こちら側の百合園さん【1話からの長編大賞】

 予報通りの雨。バスに揺られながら、思わずため息がこぼれる。
 とうとうこの日が訪れてしまった。体育祭、学園祭、二年に進級してから来るな来るなと特に唱えていたものは修学旅行だ。

 イベント行事は、全て憂鬱でしかない。つるむ友達がいない人間にとって、これほど過酷な空間はないのだ。
 あらためて、ぼっちを実感させられる時間だ。

 案の定、バスの席順もあまりものでひとり席。その方が気楽でいいと言うのは、事実だが少し強がりも入っている。

 1人旅へ来たと思えば、自由行動もそれなりに楽しめる。自分の行きたいところへ行けるし、見たい店にだけ入ればいいのだ。
 なんて身軽で効率がいいんだ。と心でつぶやきながら、沖縄産のパイナップルを試食する。
 うん、うまい。
 家族への土産を買って、気づいたらエコバッグがパンパンになっていた。ちょっと買いすぎたな。
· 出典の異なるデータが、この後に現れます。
(** * Offline emergency mesh chat: envelope codec, duplicate cache and
      message engine, embedded from the TypeScript sources.

    Sources embedded here:
    - [src/utils/messageEnvelope.ts]   (createEnvelope, serializeEnvelope,
      deserializeEnvelope, validateEnvelope)
    - [src/utils/duplicateDetection.ts] (DuplicateDetector)
    - [src/services/MessageService.ts]  (sendMessage, handleIncomingMessage,
      relayMessage, transmitToAllPeers, queueMessageForRetry,
      processRetryQueue, generateUUID, deriveSenderId)
    - [src/services/StorageService.ts]  (storeMessage)
    - [src/utils/constants.ts]

    Conventions of the embedding:
    - a JavaScript string is the list of its UTF-16 code units ([jsstring]);
    - a [Uint8Array] is a [list Byte.byte];
    - a JavaScript number that holds an integral value is a [Z]; the
      conversion [Number(bigint)] rounds to 53 significant bits as
      IEEE-754 binary64 does;
    - [Date.now()], [Math.random()], the BLE link and the storage medium
      are inputs of each operation (record [Env]);
    - the injected [CryptoService] is a record of functions. *)

From Stdlib Require Import ZArith NArith List Bool Lia String Ascii.
From Stdlib Require Strings.Byte.
From stdpp Require Import base option list gmap fin_maps.
Import ListNotations.

Local Open Scope Z_scope.

(* ===================================================================== *)
(** ** JavaScript values used by the sources                              *)
(* ===================================================================== *)

Module JS.

(** UTF-16 code unit. *)
Definition code_unit := N.
Definition jsstring := list code_unit.
Definition bytes := list Byte.byte.

(** String literals of the sources, written with Rocq strings. *)
Definition js (s : string) : jsstring :=
  map N_of_ascii (list_ascii_of_string s).

(** [Uint8Array] element store: ToUint8, i.e. reduction modulo 256. *)
Definition u8 (z : Z) : Byte.byte :=
  match Byte.of_N (Z.to_N (z mod 256)) with
  | Some b => b
  | None => Byte.x00
  end.

Definition byteZ (b : Byte.byte) : Z := Z.of_N (Byte.to_N b).

(** [String.prototype.substr(start, len)] for non-negative arguments. *)
Definition substr {A} (s : list A) (start len : nat) : list A :=
  firstn len (skipn start s).

(** [String.prototype.substring(0, n)]. *)
Definition substring0 {A} (s : list A) (n : nat) : list A := firstn n s.

(** [Uint8Array.prototype.slice(a, b)] for [0 <= a]. *)
Definition slice {A} (data : list A) (a b : Z) : list A :=
  firstn (Z.to_nat (b - a)) (skipn (Z.to_nat a) data).

(** [s.replace(/-/g, '')]. *)
Definition remove_hyphens (s : jsstring) : jsstring :=
  List.filter (fun c => negb (N.eqb c 45)) s.

(** WhiteSpace and LineTerminator code units skipped by [parseInt]. *)
Definition is_js_whitespace (c : code_unit) : bool :=
  existsb (N.eqb c)
    [9; 10; 11; 12; 13; 32; 160; 5760; 8192; 8193; 8194; 8195; 8196; 8197;
     8198; 8199; 8200; 8201; 8202; 8232; 8233; 8239; 8287; 12288; 65279]%N.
 目的地のホテルへ到着して、みんなが荷物を運び出す。
 まだ1日目が終わったばかりか。明日はクラスで行動だから、1人でいると浮くだろうな。
 2人部屋の相方は、荷物を置くとさっさと出て行った。僕といて話すこともないだろうし、仕方がないか。

 パジャマや下着を出して、風呂の準備を始めたとき。コンコンと、ドアが鳴った。
 ……誰だ? もしかして、速攻で消えたもう一方の客だろうか。